Personal information
- Full name: Khursheed Jabeen
- Born: 17 October 1979 (age 46) Karachi, Pakistan
- Batting: Left-handed
- Bowling: Slow left-arm orthodox
- Role: Bowler

International information
- National side: Pakistan (2000–2006);
- Test debut (cap 14): 30 July 2000 v Ireland
- Last Test: 15 March 2004 v West Indies
- ODI debut (cap 23): 23 July 2000 v Ireland
- Last ODI: 14 December 2006 v Sri Lanka

Domestic team information
- 2005/06–2010/11: Karachi

Career statistics
| Competition | WTest | WODI | WLA |
| Matches | 2 | 30 | 37 |
| Runs scored | 46 | 117 | 132 |
| Batting average | 15.33 | 5.85 | 6.28 |
| 100s/50s | 0/0 | 0/0 | 0/0 |
| Top score | 20* | 16 | 16 |
| Balls bowled | 150 | 1,364 | 1,640 |
| Wickets | 1 | 26 | 30 |
| Bowling average | 68.00 | 28.88 | 30.30 |
| 5 wickets in innings | 0 | 0 | 0 |
| 10 wickets in match | 0 | 0 | 0 |
| Best bowling | 1/6 | 3/2 | 3/2 |
| Catches/stumpings | 0/– | 5/– | 6/– |
- Source: CricketArchive, 13 July 2021

= Khursheed Jabeen =

Pakistani cricketer (born 1979)

Khursheed Jabeen (17 October 1979) is a Pakistani former cricketer who played as a slow left-arm orthodox bowler. She appeared in two Test matches and 30 One Day Internationals for Pakistan between 2000 and 2006. She played domestic cricket for Karachi.

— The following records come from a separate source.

(* ===== verification/TrieProve.v ===== *)
(** * Merkle proofs are sound and complete

    A proof followed from the root of a trie leads to what the trie holds or to a missing
    node, and the proof that [Prove] writes is complete. *)
From stdpp Require Import gmap.
From S2P Require Import Prelude TrieEncoding RlpBase RlpRaw RlpEncode Trie TrieHash TrieHashOk TrieRoot TrieMerkle TrieProof TrieProofOk.

(** The proof database after some writes. *)
Definition put_all (puts : list (bytes * bytes)) : gmap bytes bytes := foldl (λ m kv, <[kv.1 := kv.2]> m) ∅ puts.
Lemma put_all_snoc puts k v : put_all (puts ++ [(k, v)]) = <[k := v]> (put_all puts).
Proof. unfold put_all. by rewrite foldl_app. Qed.
Lemma put_all_Some puts k v : put_all puts !! k = Some v → (k, v) ∈ puts.
Proof.
  induction puts as [|[k' v'] puts IH] using rev_ind; [unfold put_all; cbn [foldl]; by intros ?%lookup_empty_Some|]. rewrite put_all_snoc, elem_of_app.
  intros [[-> ->]|[_ H]]%lookup_insert_Some; [right; by left|left; by apply IH].
Qed.
Lemma put_all_elem puts k v : (k, v) ∈ puts → is_Some (put_all puts !! k).
Proof.
  induction puts as [|[k' v'] puts IH] using rev_ind; [by intros ?%elem_of_nil|]. rewrite put_all_snoc, elem_of_app.
  destruct (decide (k = k')) as [->|Hne]; [rewrite lookup_insert_eq; intros _; by eexists|]. rewrite lookup_insert_ne by done.
  intros [H|[= -> ->]%list_elem_of_singleton]; [by apply IH|by destruct Hne].
Qed.

Section prove.
Context (keccak256 : bytes → bytes) (db : bytes → option node).
Context (Hdigest : digest keccak256).
Abbreviation blob := (blob keccak256).
Abbreviation linked := (linked keccak256 db).
Abbreviation wf := (wf db).
Abbreviation small := (small db).
Abbreviation leads := (leads db).

Definition provable (n : node) : Prop := wf n ∧ small n ∧ linked (set_hash None n) ∧ inner n.

(** ** The path *)

(** The nodes [ns] are those on the path of [key] below [n]. *)
Definition on_path (n : node) (key : bytes) (ns : list node) : Prop :=
  (∀ s, s ∈ ns → provable s ∧ ∃ rest, leads n key s rest) ∧
  (∀ s rest, leads n key s rest → inner s → hexk rest → s ∈ ns).

Lemma on_path_end c key : match c with Nil | valueNode _ => True | _ => False end → on_path c key [].
Proof.
  intros Hc. split; [by intros s ?%elem_of_nil|]. intros s rest Hl Hi. by destruct c; try done; inversion Hl; subst.
Qed.
Lemma on_path_stop n key : provable n → (∀ s rest, leads n key s rest → s = n) → on_path n key [n].
Proof.
  intros Hn Hs. split; [|intros s rest ->%Hs _ _; by left]. intros s ->%list_elem_of_singleton. split; [done|]. exists key. constructor.
Qed.
Lemma on_path_cons n key c key' ns :
  provable n → leads n key c key' → (∀ s rest, leads n key s rest → s = n ∨ leads c key' s rest) → on_path c key' ns → on_path n key (n :: ns).
Proof.
  intros Hn Hl Hs [H1 H2]. split.
  - intros s [->|Hin]%elem_of_cons; [split; [done|]; exists key; constructor|]. apply H1 in Hin as [Hp [rest Hr]]. split; [done|].
    exists rest. by eapply leads_trans.
  - intros s rest [->|Hc]%Hs Hi Hk; [by left|right; by eapply H2].
Qed.
Lemma leads_short_inv k c f key s rest : leads (shortNode k c f) key s rest → s = shortNode k c f ∨ ∃ key', key = k ++ key' ∧ leads c key' s rest.
Proof. inversion 1; subst; [by left|right; eauto]. Qed.
Lemma leads_full_inv cs f x c key s rest : cs !! Z.to_nat x = Some c → leads (fullNode cs f) (x :: key) s rest → s = fullNode cs f ∨ leads c key s rest.
Proof. intros Hc. inversion 1; simplify_eq; eauto. Qed.

Lemma prove_path_short fuel k c f key : key ≠ [] →
  prove_path db (S fuel) (shortNode k c f) key =
    if bool_decide (k `prefix_of` key) then ns ← prove_path db fuel c (drop (length k) key); Ok (shortNode k c f :: ns) else Ok [shortNode k c f].
Proof. intros Hk. destruct key as [|x key]; [done|]. cbn [prove_path]. rewrite prefix_test. by case_bool_decide. Qed.
Lemma prove_path_end fuel c key : c = Nil ∨ key = [] → prove_path db fuel c key = Ok [].
Proof. intros [->| ->]; [by destruct fuel, key|by destruct fuel]. Qed.
Lemma path_short fuel k c f key : provable (shortNode k c f) → k ≠ [] → hexk key →
  (∀ key', key = k ++ key' → ∃ ns, prove_path db fuel c key' = Ok ns ∧ on_path c key' ns) →
  ∃ ns, prove_path db (S fuel) (shortNode k c f) key = Ok ns ∧ on_path (shortNode k c f) key ns ∧ (inner (shortNode k c f) → ∃ ns', ns = shortNode k c f :: ns').
Proof.
  intros Hp Hk Hkey Hc. rewrite prove_path_short by (by apply hexk_ne). case_bool_decide as Hpre.
  - destruct Hpre as [key' ->]. destruct (Hc key' eq_refl) as (ns & Hns & Hon). rewrite drop_app_length, Hns. exists (shortNode k c f :: ns).
    split_and!; [done| |eauto]. eapply on_path_cons; [done|by apply leads_short, leads_here| |done].
    intros s rest [->|(? & ->%app_inv_head & ?)]%leads_short_inv; auto.
  - exists [shortNode k c f]. split_and!; [done| |eauto]. apply on_path_stop; [done|].
    intros s rest [->|(key' & -> & _)]%leads_short_inv; [done|]. destruct Hpre. by exists key'.
Qed.
Lemma prove_path_ok n : wf n → ∀ fuel key, small n → linked (set_hash None n) → hexk key → (need n key ≤ fuel)%nat →
  ∃ ns, prove_path db fuel n key = Ok ns ∧ on_path n key ns ∧ (inner n → ∃ ns', ns = n :: ns').
Proof.
  induction 1 as [k v f Hk Hv|k c f Hk Hn Hc IH Hbr|cs f Hl Hc IH H16 H2|h n Hh Hld Hwn IH];
    intros fuel key Hsm Hlk Hkey Hf; unfold need in Hf; (destruct fuel as [|fuel]; [lia|]).
  - apply path_short; [split_and!; [by constructor|done..]|by apply hexk_ne|done|]. intros key' ->. apply hexk_prefix_free in Hkey as ->; [|done].
    exists []. split; [by apply prove_path_end; right|by apply on_path_end].
  - apply path_short; [split_and!; [by constructor|done..]|done..|]. intros key' ->. rewrite hexk_app in Hkey by done.
    destruct (IH fuel key') as (ns & Hns & Hon & _); [by apply small_short in Hsm as [? _]|apply (linked_unset keccak256 db); by eapply linked_short_inv|done| |eauto].
    pose proof (need_short c key'). rewrite length_app in Hf. destruct k; [done|]. cbn in Hf. lia.
  - assert (wf (fullNode cs f)) as Hwf by (by constructor). destruct key as [|x key]; [by apply hexk_nil in Hkey|].
    destruct (full_child db cs f x key Hwf Hkey) as (c & Hx & Hcs & Hslot & Hch).
    assert (∃ ns, prove_path db fuel c key = Ok ns ∧ on_path c key ns) as (ns & Hns & Hon).
    { destruct Hslot as [->|[[Hnx Hwc]|[-> (v & _ & ->)]]].
      - exists []. split; [by apply prove_path_end; left|by apply on_path_end].
      - apply hexk_cons in Hkey as [[-> _]|[_ Hkey]]; [unfold nibble in Hnx; lia|].
        destruct (IH (Z.to_nat x) c) with (fuel := fuel) (key := key) as (ns & Hns & Hon & _);
          [unfold nibble in Hnx; lia|done|by apply (wf_not_Nil db)|by eapply small_full|apply (linked_unset keccak256 db); by eapply linked_full_inv|done| |eauto].
        pose proof (need_short c key). cbn in Hf. lia.
      - apply hexk_cons in Hkey as [[_ ->]|[Hnx _]]; [|unfold nibble in Hnx; lia]. exists []. split; [by apply prove_path_end; right|by apply on_path_end]. }
    exists (fullNode cs f :: ns). split_and!; [|eapply on_path_cons; [by split_and!|by eapply leads_full, leads_here| |done]|eauto].
    + cbn [prove_path]. rewrite (go_index_ok (x :: key) 0 x) by done. cbn [mbind res_bind drop]. rewrite Hch, drop_0. cbn [mbind res_bind]. by rewrite Hns.
    + intros s rest. by apply leads_full_inv.
  - inversion Hlk as [| | | |? m Hm Hin Hlm Heq Hlen]; subst. rewrite Hm in Hh. injection Hh as ->.
    destruct (IH fuel key) as (ns & Hns & [Ho1 Ho2] & _); [|by apply linked_unset|done|unfold need; destruct n; try done; cbn in *; lia|].
    { intros k v Hk. apply Hsm. by eapply has_hash. }
    exists ns. split_and!; [|split|done].
    + destruct key as [|x key]; [by apply hexk_nil in Hkey|]. cbn [prove_path]. unfold resolveHash. rewrite Hm. done.
    + intros s [Hp [rest Hr]]%Ho1. split; [done|]. exists rest. by eapply leads_hash.
    + intros s rest Hl Hi Hr. inversion Hl; simplify_eq; [done|by eapply Ho2].
Qed.

(** ** The elements of a proof *)

Lemma proofHash_ok n d : provable n → ∃ d' cl,
  proofHash keccak256 n d = (d', Ok (cl, if len (blob n) <? 32 then cl else hashNode (keccak256 (blob n)))) ∧
  inner cl ∧ ∀ E, encode_node (E:=E) cl = Ok (blob n).
Proof.
  intros (Hwf & Hsm & Hlk & Hi). destruct (collapse_ok keccak256 db Hdigest n Hwf Hsm Hlk Hi) with (d := d) as (d1 & cl & ca & H1 & Hic & Henc & Hl & _).
  { intros c _. by apply hash_ok. }
  exists d1, cl. split_and!; [|done|intros E; by apply encode_node_ok].
  assert (proofHash keccak256 n = '(c, _) ← collapse keccak256 n; h ← nodeToHash keccak256 c false; mret (c, h)) as -> by (by destruct n).
  rewrite (bind_ok_run _ _ _ _ _ H1). rewrite (bind_ok_run _ _ _ _ _ (nodeToHash_ok keccak256 cl (blob n) false d1 Henc Hl)).
  by rewrite andb_true_r.
Qed.
(** What is written for node [i]. *)
Definition proof_put (i : nat) (n : node) : list (bytes * bytes) :=
  if (len (blob n) <? 32) && negb (i =? 0)%nat then [] else [(keccak256 (blob n), blob n)].
Lemma prove_nodes_ok ns : Forall provable ns → ∀ i d, ∃ d' puts, prove_nodes keccak256 i 0 ns d = (d', Ok puts) ∧
  puts = concat (imap (λ j n, proof_put (i + j) n) ns).
Proof.
  induction 1 as [|n ns Hn _ IH]; intros i d; [by exists d, []|]. destruct (proofHash_ok n d Hn) as (d1 & cl & H1 & Hic & Henc).
  destruct (IH (S i) d1) as (d2 & puts & H2 & Hp). exists d2, (proof_put i n ++ puts). split.
  - cbn [prove_nodes]. change (0 >? 0) with false. cbn iota. rewrite (bind_ok_run _ _ _ _ _ H1).
    rewrite (bind_ok_run _ _ d1 d1 (proof_put i n)); [by rewrite (bind_ok_run _ _ _ _ _ H2)|]. unfold proof_put.
    destruct (len (blob n) <? 32); cbn [andb].
    + destruct cl; try done; (destruct (i =? 0)%nat; [|done]); unfold st_lift, mbind, st_bind; rewrite Henc; done.
    + unfold st_lift, mbind, st_bind. rewrite Henc. done.
  - rewrite imap_cons. cbn [concat]. rewrite Nat.add_0_r. f_equal. rewrite Hp. f_equal. apply imap_ext. intros j x _. unfold compose. f_equal. lia.
Qed.
(* ===== verification/EvmGas.v ===== *)
(** * Memory sizes and gas of instructions (src/geth/core/vm/memory_table.go,
    gas_table.go, operations_acl.go; constants of src/geth/params/protocol_params.go)

    A gas function may change the frame: it remembers the memory fee, adds
    refunds, fills the access list and reserves the gas of a call.  Every error
    of a gas function ends the frame, as the interpreter turns it into
    [ErrOutOfGas]. *)
From stdpp Require Import gmap.
From S2P Require Import Prelude EvmAnalysis EvmBase EvmMachine.

(** ** Constants *)

Definition CallValueTransferGas : Z := 9000.
Definition CallNewAccountGas : Z := 25000.
Definition LogDataGas : Z := 8.
Definition LogGas : Z := 375.
Definition LogTopicGas : Z := 375.
Definition CopyGas : Z := 3.
Definition Sha3WordGas : Z := 6.
Definition SstoreSetGas : Z := 20000.
Definition SstoreResetGas : Z := 5000.
Definition SstoreClearGas : Z := 5000.
Definition SstoreRefundGas : Z := 15000.
Definition NetSstoreNoopGas : Z := 200.
Definition NetSstoreInitGas : Z := 20000.
Definition NetSstoreCleanGas : Z := 5000.
Definition NetSstoreDirtyGas : Z := 200.
Definition NetSstoreClearRefund : Z := 15000.
Definition NetSstoreResetRefund : Z := 4800.
Definition NetSstoreResetClearRefund : Z := 19800.
Definition SstoreSentryGasEIP2200 : Z := 2300.
Definition SstoreSetGasEIP2200 : Z := 20000.
Definition SstoreResetGasEIP2200 : Z := 5000.
Definition SstoreClearsScheduleRefundEIP2200 : Z := 15000.
Definition ColdAccountAccessCostEIP2929 : Z := 2600.
Definition ColdSloadCostEIP2929 : Z := 2100.
Definition WarmStorageReadCostEIP2929 : Z := 100.
Definition TxAccessListStorageKeyGas : Z := 1900.
Definition SstoreClearsScheduleRefundEIP3529 : Z :=
  SstoreResetGasEIP2200 - ColdSloadCostEIP2929 + TxAccessListStorageKeyGas.
Definition SloadGasEIP2200 : Z := 800.
Definition ExpGas : Z := 10.
Definition ExpByteFrontier : Z := 10.
Definition ExpByteEIP158 : Z := 50.
Definition SelfdestructGasEIP150 : Z := 5000.
Definition SelfdestructRefundGas : Z := 24000.
Definition CreateBySelfdestructGas : Z := 25000.

Section gas.
Context {W : Type} `{Uint256, StateDB W} (env : Env W).
Abbreviation F := (st (frame W) evm_err).

(** ** memory_table.go: the memory an instruction needs *)

Definition range (off l : nat) : F (Z * bool) := o ← Back off; n ← Back l; mret (calcMemSize64 o n).
Definition fixed (off : nat) (n : Z) : F (Z * bool) := o ← Back off; mret (calcMemSize64WithUint o n).
Definition larger (a b : F (Z * bool)) : F (Z * bool) :=
  '(x, overflow) ← a;
  if overflow : bool then mret (0, true) else
  '(y, overflow) ← b;
  if overflow : bool then mret (0, true) else
  mret (if y <? x then x else y, false).

Definition memorySha3 : F (Z * bool) := range 0 1.
Definition memoryCallDataCopy : F (Z * bool) := range 0 2.
Definition memoryReturnDataCopy : F (Z * bool) := range 0 2.
Definition memoryCodeCopy : F (Z * bool) := range 0 2.
Definition memoryExtCodeCopy : F (Z * bool) := range 1 3.
Definition memoryMLoad : F (Z * bool) := fixed 0 32.
Definition memoryMStore8 : F (Z * bool) := fixed 0 1.
Definition memoryMStore : F (Z * bool) := fixed 0 32.
Definition memoryCreate : F (Z * bool) := range 1 2.
Definition memoryCreate2 : F (Z * bool) := range 1 2.
Definition memoryCall : F (Z * bool) := larger (range 5 6) (range 3 4).
Definition memoryDelegateCall : F (Z * bool) := larger (range 4 5) (range 2 3).
Definition memoryStaticCall : F (Z * bool) := larger (range 4 5) (range 2 3).
Definition memoryReturn : F (Z * bool) := range 0 1.
Definition memoryRevert : F (Z * bool) := range 0 1.
Definition memoryLog : F (Z * bool) := range 0 1.

(** ** gas_table.go *)

Definition gasFunc : Type := Z → F Z.

(** [if v, overflow = f; overflow { return 0, ErrGasUintOverflow }]. *)
Definition checked (r : Z * bool) : F Z :=
  if snd r then st_err ErrGasUintOverflow else mret (fst r).

Definition memory_gas (memorySize : Z) : F Z := lift_mem (memoryGasCost memorySize).

Definition pureMemoryGascost : gasFunc := λ memorySize, memory_gas memorySize.
Definition gasReturn : gasFunc := pureMemoryGascost.
Definition gasRevert : gasFunc := pureMemoryGascost.
Definition gasMLoad : gasFunc := pureMemoryGascost.
Definition gasMStore8 : gasFunc := pureMemoryGascost.
Definition gasMStore : gasFunc := pureMemoryGascost.
Definition gasCreate : gasFunc := pureMemoryGascost.

Definition memoryCopierGas (stackpos : nat) : gasFunc := λ memorySize,
  gas ← memory_gas memorySize;
  l ← Back stackpos;
  words ← checked (Uint64WithOverflow l);
  words ← checked (SafeMul (toWordSize words) CopyGas);
  checked (SafeAdd gas words).
Definition gasCallDataCopy : gasFunc := memoryCopierGas 2.
Definition gasCodeCopy : gasFunc := memoryCopierGas 2.
Definition gasExtCodeCopy : gasFunc := memoryCopierGas 3.
Definition gasReturnDataCopy : gasFunc := memoryCopierGas 2.

Definition add_refund (g : Z) : F unit := w ← get_db; set_db (AddRefund g w).
Definition sub_refund (g : Z) : F unit := w ← get_db; w' ← st_lift (SubRefund g w); set_db w'.

Definition gasSStore : gasFunc := λ _,
  y ← Back 1; x ← Back 0; c ← get_contract; w ← get_db;
  let current := GetState w (self c) x in
  if IsPetersburg (chainRules env) || negb (IsConstantinople (chainRules env)) then
    if (current =? 0) && negb (y =? 0) then mret SstoreSetGas
    else if negb (current =? 0) && (y =? 0) then add_refund SstoreRefundGas ≫= λ _, mret SstoreClearGas
    else mret SstoreResetGas
  else
    if current =? y then mret NetSstoreNoopGas else
    let original := GetCommittedState w (self c) x in
    if original =? current then
      if original =? 0 then mret NetSstoreInitGas else
      (if y =? 0 then add_refund NetSstoreClearRefund else mret tt) ≫= λ _,
      mret NetSstoreCleanGas
    else
      (if negb (original =? 0) then
         if current =? 0 then sub_refund NetSstoreClearRefund
         else if y =? 0 then add_refund NetSstoreClearRefund else mret tt
       else mret tt) ≫= λ _,
      (if original =? y then
         if original =? 0 then add_refund NetSstoreResetClearRefund
         else add_refund NetSstoreResetRefund
       else mret tt) ≫= λ _,
      mret NetSstoreDirtyGas.

Definition gasSStoreEIP2200 : gasFunc := λ _,
  c ← get_contract;
  if Gas c <=? SstoreSentryGasEIP2200 then st_err ErrSentryGas else
  y ← Back 1; x ← Back 0; w ← get_db;
  let current := GetState w (self c) x in
  if current =? y then mret SloadGasEIP2200 else
  let original := GetCommittedState w (self c) x in
  if original =? current then
    if original =? 0 then mret SstoreSetGasEIP2200 else
    (if y =? 0 then add_refund SstoreClearsScheduleRefundEIP2200 else mret tt) ≫= λ _,
    mret SstoreResetGasEIP2200
  else
    (if negb (original =? 0) then
       if current =? 0 then sub_refund SstoreClearsScheduleRefundEIP2200
       else if y =? 0 then add_refund SstoreClearsScheduleRefundEIP2200 else mret tt
     else mret tt) ≫= λ _,
    (if original =? y then
       if original =? 0 then add_refund (SstoreSetGasEIP2200 - SloadGasEIP2200)
       else add_refund (SstoreResetGasEIP2200 - SloadGasEIP2200)
     else mret tt) ≫= λ _,
    mret SloadGasEIP2200.

Definition makeGasLog (n : Z) : gasFunc := λ memorySize,
  l ← Back 1;
  requestedSize ← checked (Uint64WithOverflow l);
  gas ← memory_gas memorySize;
  gas ← checked (SafeAdd gas LogGas);
  gas ← checked (SafeAdd gas (u64 (n * LogTopicGas)));
  memorySizeGas ← checked (SafeMul requestedSize LogDataGas);
  checked (SafeAdd gas memorySizeGas).

(** The gas of hashing, with the length at [stackpos]. *)
Definition hashGas (stackpos : nat) : gasFunc := λ memorySize,
  gas ← memory_gas memorySize;
  l ← Back stackpos;
  wordGas ← checked (Uint64WithOverflow l);
  wordGas ← checked (SafeMul (toWordSize wordGas) Sha3WordGas);
  checked (SafeAdd gas wordGas).
Definition gasSha3 : gasFunc := hashGas 1.
Definition gasCreate2 : gasFunc := hashGas 2.

Definition BitLen (x : Z) : Z := if x =? 0 then 0 else Z.log2 x + 1.
Definition gasExp (byteGas : Z) : gasFunc := λ _,
  e ← Back 1;
  let expByteLen := u64 ((BitLen e + 7) / 8) in
  checked (SafeAdd (u64 (expByteLen * byteGas)) ExpGas).
Definition gasExpFrontier : gasFunc := gasExp ExpByteFrontier.
Definition gasExpEIP158 : gasFunc := gasExp ExpByteEIP158.

(** The end of the four call gas functions: reserve the gas of the call. *)
Definition reserve_call (gas : Z) : F Z :=
  c ← get_contract;
  callCost ← Back 0;
  match callGas (IsEIP150 (chainRules env)) (Gas c) gas callCost with
  | Ok g => set_callGasTemp g ≫= λ _, checked (SafeAdd gas g)
  | Err e => set_callGasTemp 0 ≫= λ _, st_err e
  | Panic p => st_panic p
  | OutOfFuel => st_lift OutOfFuel
  end.

Definition gasCall : gasFunc := λ memorySize,
  v ← Back 2; a ← Back 1; w ← get_db;
  let transfersValue := negb (v =? 0) in
  let gas := if IsEIP158 (chainRules env)
             then (if transfersValue && Empty w (Bytes20 a) then CallNewAccountGas else 0)
             else (if negb (Exist w (Bytes20 a)) then CallNewAccountGas else 0) in
  let gas := if transfersValue then u64 (gas + CallValueTransferGas) else gas in
  memoryGas ← memory_gas memorySize;
  gas ← checked (SafeAdd gas memoryGas);
  reserve_call gas.
Definition gasCallCode : gasFunc := λ memorySize,
  memoryGas ← memory_gas memorySize;
  v ← Back 2;
  gas ← checked (SafeAdd (if negb (v =? 0) then CallValueTransferGas else 0) memoryGas);
  reserve_call gas.
Definition gasDelegateCall : gasFunc := λ memorySize, gas ← memory_gas memorySize; reserve_call gas.
Definition gasStaticCall : gasFunc := λ memorySize, gas ← memory_gas memorySize; reserve_call gas.

Definition gasSelfdestruct : gasFunc := λ _,
  a ← Back 0; c ← get_contract; w ← get_db;
  let gas :=
    if IsEIP150 (chainRules env) then
      if IsEIP158 (chainRules env) then
        if Empty w (Bytes20 a) && negb (GetBalance w (self c) =? 0)
        then SelfdestructGasEIP150 + CreateBySelfdestructGas else SelfdestructGasEIP150
      else if negb (Exist w (Bytes20 a))
           then SelfdestructGasEIP150 + CreateBySelfdestructGas else SelfdestructGasEIP150
    else 0 in
  (if negb (HasSuicided w (self c)) then add_refund SelfdestructRefundGas else mret tt) ≫= λ _,
  mret gas.

(** ** operations_acl.go *)

Definition add_address (a : Z) : F unit := w ← get_db; set_db (AddAddressToAccessList a w).
Definition add_slot (a s : Z) : F unit := w ← get_db; set_db (AddSlotToAccessList a s w).

(** The message of the panic in [makeGasSStoreFunc]. *)
Definition address_not_present : panic :=
  raised "impossible case: address was not present in access list during sstore op".
(** The cold surcharge of SSTORE; the panic is the source's. *)
Definition sstore_cold (slot : Z) : F Z :=
  c ← get_contract; w ← get_db;
  let '(addrPresent, slotPresent) := SlotInAccessList w (self c) slot in
  if negb slotPresent then
    add_slot (self c) slot ≫= λ _,
    if negb addrPresent then st_panic address_not_present else mret ColdSloadCostEIP2929
  else mret 0.

Definition makeGasSStoreFunc (clearingRefund : Z) : gasFunc := λ _,
  c ← get_contract;
  if Gas c <=? SstoreSentryGasEIP2200 then st_err ErrSentryGas else
  y ← Back 1; x ← peek; w ← get_db;
  let current := GetState w (self c) x in
  cost ← sstore_cold x;
  if current =? y then mret (cost + WarmStorageReadCostEIP2929) else
  w ← get_db;
  let original := GetCommittedState w (self c) x in
  if original =? current then
    if original =? 0 then mret (cost + SstoreSetGasEIP2200) else
    (if y =? 0 then add_refund clearingRefund else mret tt) ≫= λ _,
    mret (cost + (SstoreResetGasEIP2200 - ColdSloadCostEIP2929))
  else
    (if negb (original =? 0) then
       if current =? 0 then sub_refund clearingRefund
       else if y =? 0 then add_refund clearingRefund else mret tt
     else mret tt) ≫= λ _,
    (if original =? y then
       if original =? 0 then add_refund (SstoreSetGasEIP2200 - WarmStorageReadCostEIP2929)
       else add_refund ((SstoreResetGasEIP2200 - ColdSloadCostEIP2929) - WarmStorageReadCostEIP2929)
     else mret tt) ≫= λ _,
    mret (cost + WarmStorageReadCostEIP2929).
Definition gasSStoreEIP2929 : gasFunc := makeGasSStoreFunc SstoreClearsScheduleRefundEIP2200.
Definition gasSStoreEIP3529 : gasFunc := makeGasSStoreFunc SstoreClearsScheduleRefundEIP3529.

Definition gasSLoadEIP2929 : gasFunc := λ _,
  loc ← peek; c ← get_contract; w ← get_db;
  if negb (snd (SlotInAccessList w (self c) loc)) then
    add_slot (self c) loc ≫= λ _, mret ColdSloadCostEIP2929
  else mret WarmStorageReadCostEIP2929.

Definition gasExtCodeCopyEIP2929 : gasFunc := λ memorySize,
  gas ← gasExtCodeCopy memorySize;
  a ← peek; w ← get_db;
  if negb (AddressInAccessList w (Bytes20 a)) then
    add_address (Bytes20 a) ≫= λ _,
    checked (SafeAdd gas (ColdAccountAccessCostEIP2929 - WarmStorageReadCostEIP2929))
  else mret gas.

Definition gasEip2929AccountCheck : gasFunc := λ _,
  a ← peek; w ← get_db;
  if negb (AddressInAccessList w (Bytes20 a)) then
    add_address (Bytes20 a) ≫= λ _, mret (ColdAccountAccessCostEIP2929 - WarmStorageReadCostEIP2929)
  else mret 0.

Definition makeCallVariantGasCallEIP2929 (oldCalculator : gasFunc) : gasFunc := λ memorySize,
  a ← Back 1; w ← get_db;
  let warmAccess := AddressInAccessList w (Bytes20 a) in
  let coldCost := ColdAccountAccessCostEIP2929 - WarmStorageReadCostEIP2929 in
  if negb warmAccess then
    add_address (Bytes20 a) ≫= λ _,
    ok ← use_gas coldCost;
    if negb ok then st_err ErrOutOfGas else
    gas ← oldCalculator memorySize;
    add_gas coldCost ≫= λ _,
    mret (u64 (gas + coldCost))
  else oldCalculator memorySize.
Definition gasCallEIP2929 : gasFunc := makeCallVariantGasCallEIP2929 gasCall.
Definition gasDelegateCallEIP2929 : gasFunc := makeCallVariantGasCallEIP2929 gasDelegateCall.
Definition gasStaticCallEIP2929 : gasFunc := makeCallVariantGasCallEIP2929 gasStaticCall.
Definition gasCallCodeEIP2929 : gasFunc := makeCallVariantGasCallEIP2929 gasCallCode.

Definition makeSelfdestructGasFn (refundsEnabled : bool) : gasFunc := λ _,
  a ← peek; c ← get_contract; w ← get_db;
  let cold := negb (AddressInAccessList w (Bytes20 a)) in
  (if cold then add_address (Bytes20 a) else mret tt) ≫= λ _,
  w ← get_db;
  let gas := if cold then ColdAccountAccessCostEIP2929 else 0 in
  let gas := if Empty w (Bytes20 a) && negb (GetBalance w (self c) =? 0)
             then gas + CreateBySelfdestructGas else gas in
  (if refundsEnabled && negb (HasSuicided w (self c)) then add_refund SelfdestructRefundGas else mret tt) ≫= λ _,
  mret gas.
Definition gasSelfdestructEIP2929 : gasFunc := makeSelfdestructGasFn true.
Definition gasSelfdestructEIP3529 : gasFunc := makeSelfdestructGasFn false.

End gas.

In April 2001, Jabeen took three wickets in Pakistan's first ever international win, over the Netherlands.

As of September 2025, Jabeen continues to hold for over two decades the world record for the best economy rate in a WODIs innings. She achieved the feat when she conceded only 2 runs in 10 overs, while also taking three wickets, against Japan on 21 July 2003.